■ Task directions ■
Give the number of lines in the following entries that contain the word "Section", with nothing added.

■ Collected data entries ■

*****

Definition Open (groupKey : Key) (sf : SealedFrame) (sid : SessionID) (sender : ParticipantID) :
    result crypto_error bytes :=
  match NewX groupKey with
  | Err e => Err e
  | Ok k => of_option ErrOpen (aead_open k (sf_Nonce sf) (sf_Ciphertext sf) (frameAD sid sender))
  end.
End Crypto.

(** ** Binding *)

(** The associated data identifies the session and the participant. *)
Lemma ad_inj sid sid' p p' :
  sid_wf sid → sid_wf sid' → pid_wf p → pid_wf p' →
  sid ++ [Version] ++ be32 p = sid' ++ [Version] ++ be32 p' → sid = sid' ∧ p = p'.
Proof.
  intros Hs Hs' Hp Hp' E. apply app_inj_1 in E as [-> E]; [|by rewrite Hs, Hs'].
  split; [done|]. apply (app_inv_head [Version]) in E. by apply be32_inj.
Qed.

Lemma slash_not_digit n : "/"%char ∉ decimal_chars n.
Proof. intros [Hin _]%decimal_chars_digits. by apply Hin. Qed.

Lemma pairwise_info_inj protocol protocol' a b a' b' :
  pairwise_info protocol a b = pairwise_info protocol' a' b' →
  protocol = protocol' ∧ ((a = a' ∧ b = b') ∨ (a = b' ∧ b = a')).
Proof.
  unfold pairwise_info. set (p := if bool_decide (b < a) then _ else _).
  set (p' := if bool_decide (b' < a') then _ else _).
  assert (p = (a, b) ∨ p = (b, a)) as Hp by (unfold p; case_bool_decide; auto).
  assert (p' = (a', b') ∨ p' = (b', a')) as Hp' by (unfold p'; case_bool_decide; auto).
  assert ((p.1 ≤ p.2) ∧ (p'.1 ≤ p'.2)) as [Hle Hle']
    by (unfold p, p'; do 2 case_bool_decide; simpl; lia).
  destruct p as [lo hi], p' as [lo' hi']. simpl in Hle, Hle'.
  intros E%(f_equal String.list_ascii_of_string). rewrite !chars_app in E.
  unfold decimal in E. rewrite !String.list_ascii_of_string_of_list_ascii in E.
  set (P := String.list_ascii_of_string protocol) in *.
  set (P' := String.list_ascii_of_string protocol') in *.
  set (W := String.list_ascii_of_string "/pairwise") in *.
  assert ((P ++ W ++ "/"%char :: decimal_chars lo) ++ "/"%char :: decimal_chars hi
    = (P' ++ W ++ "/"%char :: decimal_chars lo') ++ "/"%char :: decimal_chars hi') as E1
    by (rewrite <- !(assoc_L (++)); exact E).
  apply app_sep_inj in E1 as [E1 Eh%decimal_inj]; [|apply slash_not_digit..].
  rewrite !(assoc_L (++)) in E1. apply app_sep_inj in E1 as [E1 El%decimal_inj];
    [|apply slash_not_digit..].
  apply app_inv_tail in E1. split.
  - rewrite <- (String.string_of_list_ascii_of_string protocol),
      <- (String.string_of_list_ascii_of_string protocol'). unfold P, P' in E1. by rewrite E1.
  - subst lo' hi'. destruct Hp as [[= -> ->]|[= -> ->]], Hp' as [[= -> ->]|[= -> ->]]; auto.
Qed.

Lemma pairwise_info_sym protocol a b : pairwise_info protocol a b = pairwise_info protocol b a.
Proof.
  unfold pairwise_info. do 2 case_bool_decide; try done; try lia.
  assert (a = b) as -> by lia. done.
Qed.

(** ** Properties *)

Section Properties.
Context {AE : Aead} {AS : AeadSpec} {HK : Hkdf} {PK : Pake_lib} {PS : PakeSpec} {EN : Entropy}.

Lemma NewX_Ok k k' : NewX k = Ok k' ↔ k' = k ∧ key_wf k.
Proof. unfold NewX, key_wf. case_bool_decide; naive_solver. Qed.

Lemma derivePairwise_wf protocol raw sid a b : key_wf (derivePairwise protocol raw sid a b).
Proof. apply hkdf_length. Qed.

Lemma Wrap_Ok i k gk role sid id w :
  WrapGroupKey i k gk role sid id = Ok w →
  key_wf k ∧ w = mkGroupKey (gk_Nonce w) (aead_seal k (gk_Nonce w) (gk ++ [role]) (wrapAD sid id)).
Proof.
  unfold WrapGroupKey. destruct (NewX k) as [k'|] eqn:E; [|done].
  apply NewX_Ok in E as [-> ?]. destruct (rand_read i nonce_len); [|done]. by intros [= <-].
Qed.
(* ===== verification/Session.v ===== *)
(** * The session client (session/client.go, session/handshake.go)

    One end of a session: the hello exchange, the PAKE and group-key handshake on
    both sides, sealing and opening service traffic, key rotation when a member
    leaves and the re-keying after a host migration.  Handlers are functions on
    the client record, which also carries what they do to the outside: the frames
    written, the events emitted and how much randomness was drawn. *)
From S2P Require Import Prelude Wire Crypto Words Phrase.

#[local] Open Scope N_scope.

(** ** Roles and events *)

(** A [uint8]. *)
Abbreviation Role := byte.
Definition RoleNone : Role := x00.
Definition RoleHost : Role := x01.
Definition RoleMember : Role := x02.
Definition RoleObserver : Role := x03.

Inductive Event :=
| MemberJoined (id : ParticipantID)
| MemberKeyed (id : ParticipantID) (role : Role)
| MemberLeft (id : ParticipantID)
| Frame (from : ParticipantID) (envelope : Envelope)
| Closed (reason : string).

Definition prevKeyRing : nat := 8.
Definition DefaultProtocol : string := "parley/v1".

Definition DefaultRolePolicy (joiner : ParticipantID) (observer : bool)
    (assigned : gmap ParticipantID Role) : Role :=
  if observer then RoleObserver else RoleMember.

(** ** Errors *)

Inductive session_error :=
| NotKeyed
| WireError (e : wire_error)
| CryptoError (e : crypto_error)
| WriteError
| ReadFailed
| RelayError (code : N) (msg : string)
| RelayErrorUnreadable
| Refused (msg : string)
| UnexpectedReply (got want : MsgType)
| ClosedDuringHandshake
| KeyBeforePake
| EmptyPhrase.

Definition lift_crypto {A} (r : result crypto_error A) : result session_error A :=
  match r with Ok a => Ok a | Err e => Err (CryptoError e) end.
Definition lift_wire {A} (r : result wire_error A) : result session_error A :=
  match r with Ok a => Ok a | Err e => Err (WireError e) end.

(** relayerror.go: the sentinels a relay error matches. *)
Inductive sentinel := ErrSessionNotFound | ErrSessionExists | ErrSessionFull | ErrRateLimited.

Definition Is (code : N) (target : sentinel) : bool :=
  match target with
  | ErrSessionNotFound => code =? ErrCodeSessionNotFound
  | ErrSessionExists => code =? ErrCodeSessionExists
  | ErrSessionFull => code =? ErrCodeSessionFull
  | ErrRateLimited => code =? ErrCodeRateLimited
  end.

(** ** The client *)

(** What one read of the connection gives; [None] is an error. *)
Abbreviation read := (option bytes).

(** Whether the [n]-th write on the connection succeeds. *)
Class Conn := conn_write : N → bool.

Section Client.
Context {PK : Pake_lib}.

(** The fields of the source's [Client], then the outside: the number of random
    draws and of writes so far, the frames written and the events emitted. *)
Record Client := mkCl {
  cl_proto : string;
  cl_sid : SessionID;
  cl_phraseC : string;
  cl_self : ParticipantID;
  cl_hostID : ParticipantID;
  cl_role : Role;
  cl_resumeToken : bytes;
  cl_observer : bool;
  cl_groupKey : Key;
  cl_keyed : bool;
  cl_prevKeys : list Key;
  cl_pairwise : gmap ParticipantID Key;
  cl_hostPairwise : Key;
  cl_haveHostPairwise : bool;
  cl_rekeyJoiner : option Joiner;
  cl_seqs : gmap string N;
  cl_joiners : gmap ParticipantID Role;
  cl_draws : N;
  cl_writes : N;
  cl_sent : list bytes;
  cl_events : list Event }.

*****

■ Completed exercise ■
2